NEW YORK, NY / ACCESSWIRE / June 10, 2015 / The team at BitShares has been extremely quiet for the last several months, and apparently quite busy. The BitShares development team is now claiming that they can process 100,000 transactions per second. To put this another way, that is as many transactions per second as Visa and MasterCard process combined.
Great claims require great evidence and the claim that BitShares is capable of 100,000 transactions per second has probably raised a few eyebrows.
Measuring Performance - Throughput and Latency
When designing a system to scale it is critical to understand where the real bottlenecks are and to design around maximizing the performance of those bottlenecks. The team at BitShares have identified Single-Threaded processing power as the bottleneck.
Blockchains are inherently sequential because every transaction has the potential to change the global state in a way that might invalidate the next transaction. This property is especially true of market transactions that interact with the global order book.
When measuring performance they made the assumption that the network is capable of streaming all of the transaction data and that disks are capable of recording this stream. They also made the assumption that signature verification has been done in parallel using as many computers as necessary to minimize the latency.
A single core of a 2.6 Ghz i7 is able to validate 10,000 signatures per second. Today's high-end servers with 36 cores (72 with hyper-threading) could easily validate 100,000 transactions per second. All of these steps have been designed to be embarrassingly parallel and to be independent of Blockchain state.
The average size of a transaction is just 100 bytes which equates to about 10 Megabytes per second to stream 100,000 transactions per second. This is well within the capacity of most data centers and therefore not considered part of the bottleneck.
What remains is how quickly 100,000 transactions can be applied to the Blockchain state consisting of millions of accounts while validating all state-dependent pre-conditions. This is the work that must be performed by witnesses in a timely manner so they can keep up with blocks in real time. There is no trivial means of accelerating this task and introducing multiple threads will result in synchronization points and other overhead that experience has taught us ultimately slows down throughput.
While people think in terms of transactions, BitShares thinks in terms of operations. A transfer is a single operation that transfers funds from one account to another. Other operations include: create account, create limit order, issue asset, create asset, etc.
A transaction consists of one or more operations that must execute together or not all. Every operation is able to stand alone in a transaction. Therefore, for the purposes of our benchmarks we assume all transactions contain exactly one operation and that measuring operations per second is equivalent to measuring transactions per second.
The BitShares dev team setup a test Blockchain where they created 200,000 accounts and then made 2 transfers and 1 asset issuance to each account. This is involved a total of 1 million operations. After creating the Blockchain they timed how long it took to "reindex" or "replay" without signature verification. On a two year old 3.4 Ghz Intel i5 CPU this could be performed at over 180,000 operations per second. On newer hardware single threaded performance is 25% faster.

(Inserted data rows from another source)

Lemma delay_body_spec valid_delays delay h :
  wp (delay_body_ valid_delays delay) h
     (λ r o, ∃ valid_delays',
        r = Ret valid_delays'
        ∧ delay_step valid_delays delay (captures o) valid_delays').
Proof.
  unfold delay_body. wp_go. unfold py_lshift.
  destruct (Z.ltb_spec cw_shift 0); [lia |]. wp_go.
  eapply wp_mono; [apply set_dio_delay_spec |].
  intros r o [-> ->]. cbv beta iota. wp_step.
  eapply wp_mono; [apply capture_spec |].
  intros r o (data & tvs & -> & Hcap). cbv beta iota. wp_step.
  eapply wp_mono; [apply (retry_loop_spec 6 0); lia |].
  intros r o' (cws' & tvs' & -> & (H1 & H2 & H3 & H4 & H5) & H6).
  cbv beta iota.
  set (caps := captures o') in *.
  assert (Hall : ∀ o3, captures o3 = [] →
    captures ((if verbose
               then [EvPrint "INFO   : Testing delay {} on AWG {}..."
                       [PInt delay; PInt awg]]
               else [])
              ++ [] ++ (clamp_warnings delay
                        ++ delay_writes awg strb_mask
                             (Z.lor (Z.shiftl cw_mask cw_shift) vld_mask)
                             (strobe_side delay) (data_side delay))
              ++ o ++ o' ++ o3)
    = data :: caps).
  { intros o3 Ho3.
    rewrite !captures_app, captures_vprint, captures_clamp_warnings,
      captures_delay_writes, Hcap, Ho3.
    simpl. rewrite app_nil_r. reflexivity. }
  assert (Hstep : ∀ vd',
    (cw_mask ≠ 0 → cws' = [] → vd' = valid_delays) →
    (vd' = valid_delays ∨ vd' = valid_delays ++ [delay]) →
    delay_step valid_delays delay (data :: caps) vd').
  { intros vd' Hex Hor. unfold delay_step. unfold len in *.
    assert (Hlast : last (data :: caps)
                    = Some (default data (last caps))).
    { rewrite last_cons. by destruct (last caps). }
    assert (Hcws : cws' = decoded (default data (last caps))).
    { rewrite H2. by destruct (last caps). }
    repeat split.
    - simpl. lia.
    - simpl. lia.
    - intros Hm. destruct caps; [done |]. by destruct (H3 ltac:(done)).
    - intros d Hd. destruct caps as [| c cs] eqn:Hc;
        [by apply elem_of_nil in Hd |].
      rewrite <- Hc in *.
      replace (removelast (data :: caps)) with (data :: removelast caps) in Hd
        by (by rewrite Hc).
      apply elem_of_cons in Hd as [-> | Hd]; [| by apply H4].
      destruct (H3 ltac:(by rewrite Hc)) as [_ ?]. done.
    - intros Hlt Hm. exists (default data (last caps)). split; [done |].
      rewrite <- Hcws. destruct H5 as [? | ?]; [simpl in Hlt; lia | done | done].
    - intros Hm Hd. apply Hex; [done |]. rewrite Hcws. by apply Hd.
    - done. }
  destruct (negb (cw_mask =? 0) && (len cws' =? 0)) eqn:Hc.
  - wp_go. exists valid_delays. split; [done |].
    rewrite Hall by (by rewrite ?captures_app, ?captures_vprint).
    apply Hstep; auto.
  - assert (Hne : cw_mask ≠ 0 → cws' ≠ []).
    { intros Hm ->. apply andb_false_iff in Hc as [Hc | Hc]; [| done].
      by apply negb_false_iff, Z.eqb_eq in Hc. }
    destruct (negb (len tvs' =? 0)).
    + wp_go. exists valid_delays. split; [done |].
      rewrite Hall by (by rewrite ?captures_app, ?captures_vprint).
      apply Hstep; auto.
    + wp_step. eapply wp_mono; [apply check_loop_spec |].
      intros r o3 (Ho3 & b & -> & _). cbv beta iota.
      destruct b; wp_go; eexists; (split; [done |]);
        rewrite Hall by (by rewrite ?captures_app, ?Ho3);
        apply Hstep; auto; intros Hm ->; by destruct (Hne Hm).
Qed.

Based upon these numbers, the BitShares team has proudly concluded that claiming 100,000 transactions per second is well within the capability of the software.
While they are convinced that the architecture is capable of 100,000 transactions per second, real world usage is unlikely to require anywhere near that performance for quite some time. Even the NASDAQ only processes 35,000 messages (aka operations) per second and has only been tested to 60,000 TPS with eventual plans to upgrade to 100,000.
BitShares also recently announced their upgrade to 2.0 technology by utilizing the Graphene Toolkit available for licensing by Cryptonomex, a new company created by the core development team, founders and marketing consultants at BitShares.